ISYS's DynamicDiscovery™ technology creates an exploratory environment in which scientists can navigate freely among registered components. DynamicDiscovery helps to guide the user by suggesting appropriate registered components to process selected data objects. In addition, ISYS supports visual synchronization among components, which helps each one to complement the others. ISYS is written in Java for platform independence and is supported on Windows and Solaris. It is also available without a Java Virtual Machine for Linux and other types of UNIX. The ISYS Platform code has been released under an Open Source license and is available for download from SourceForge.

Outreach
NCGR Outreach Program

Part of NCGR's founding mission was to enrich New Mexico by providing educational science and research opportunities. NCGR has established a multi-faceted outreach strategy that is focused on encouraging students and faculty in New Mexico to study science and math. We seek to establish relationships with the New Mexico science community through working partnerships. Together with regional programs and universities, we work to directly involve students in the research process through mentored training opportunities.
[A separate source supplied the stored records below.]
(** *** The auto-turn handler *)

(** C1 (what the code does).  With an avoidance in phase 1 (or 3) and the
    turn still short of its pulse target, [handleAutoTurn] already moves to
    phase 2 (or 4), snapshots the pulse counts and commands forward motion
    while [turningInProgress] stays set; and on the pass where the target is
    reached it stops the turn but leaves the phase where it was. *)
Theorem avoidance_advances_during_turn (w : World) (phase : Z) :
  turningInProgress w = true ->
  RouteExecution.obstacleActive (routeExec w) = true ->
  RouteExecution.obstacleState (routeExec w) = phase ->
  phase = 1 \/ phase = 3 ->
  (moved (turnStartLeft0 w) (turnStartRight0 w) w < turnTargetPulses w ->
   let w' := handleTurn w in
   RouteExecution.obstacleState (routeExec w') = phase + 1 /\
   turningInProgress w' = true /\
   trace w' = MotorsMoveForward Pwm.DEFAULT_SPEED :: trace w /\
   RouteExecution.obstacleMoveStartLeft (routeExec w') = encLeft (clock w) /\
   RouteExecution.obstacleMoveStartRight (routeExec w') = encRight (clock w)) /\
  (turnTargetPulses w <= moved (turnStartLeft0 w) (turnStartRight0 w) w ->
   let w' := handleTurn w in
   RouteExecution.obstacleState (routeExec w') = phase /\
   turningInProgress w' = false /\
   trace w' = Println "OK" :: MotorsStop :: trace w).
Proof.
  intros Ht Ho Hs Hp. split; intros Hm; cbv zeta; unfold handleAutoTurn; rewrite Ht; cbn [negb].
  - destruct (Z.geb_spec (moved (turnStartLeft0 w) (turnStartRight0 w) w)
                         (turnTargetPulses w)); [lia|].
    rewrite Ho. subst phase. destruct Hp as [Hp | Hp]; rewrite !Hp; cbn; auto.
  - destruct (Z.geb_spec (moved (turnStartLeft0 w) (turnStartRight0 w) w)
                         (turnTargetPulses w)); [|lia].
    cbn [emit set_trace set_turningInProgress routeExec trace].
    subst phase.
    destruct (RouteExecution.postFinishTurn (routeExec w)); cbn;
      [destruct (RouteExecution.returnModeActive (routeExec w)); cbn|]; auto.
Qed.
Core Infrastructure for New Mexico:

An example of our ongoing outreach efforts to regional students and faculty is the NIH-funded New Mexico IDeA Networks of Biomedical Research Excellence (NM-INBRE) program, of which NCGR is a participating institution. As part of this program, NCGR hosts an annual New Mexico Bioinformatics Symposium (NMBIS). Now in its third year, NMBIS brings together about 120 students and faculty from New Mexico, eastern Arizona and west Texas for research presentations, student poster presentations, and hands-on bioinformatic workshops covering such topics as Microarray Experiment Design and Microarray Data Handling, Bioinformatic Tools for Gene Discovery and Comparative Genomics. For many students, this represents their only opportunity to meet and listen to nationally-recognized scientists. One highlight of the meeting includes the catered student and faculty poster sessions, at which students and faculty have an opportunity to chat informally with one another and with nationally-recognized scientists.

Summer Internships:

NCGR offers summer research internships (eight to ten weeks in duration, funded by NSF and NIH) to give New Mexico's undergraduates and faculty the opportunity to couple their classroom knowledge to a research experience. Our interns work on various research projects (for example: studying the relationship between peanut protein structure and allergenicity, using bioinformatic tools and resources to study the evolution of antibiotic resistance, and performing advanced computer simulations of protein dynamics) Interns are given the opportunity to see 'science at work', see science as a viable career path, and to think about their continued education at the Master's or Doctoral level.

Educational Outreach:

NCGR scientists and staff travel to institutions within New Mexico to give hands-on workshops on topics such as genomics and protein structure visualization and manipulation. Furthermore we participate in group-targeted outreach activities such as the Sandia National Laboratory Dream Catcher Science Program, a program intended for American Indian students interested in science, math and engineering.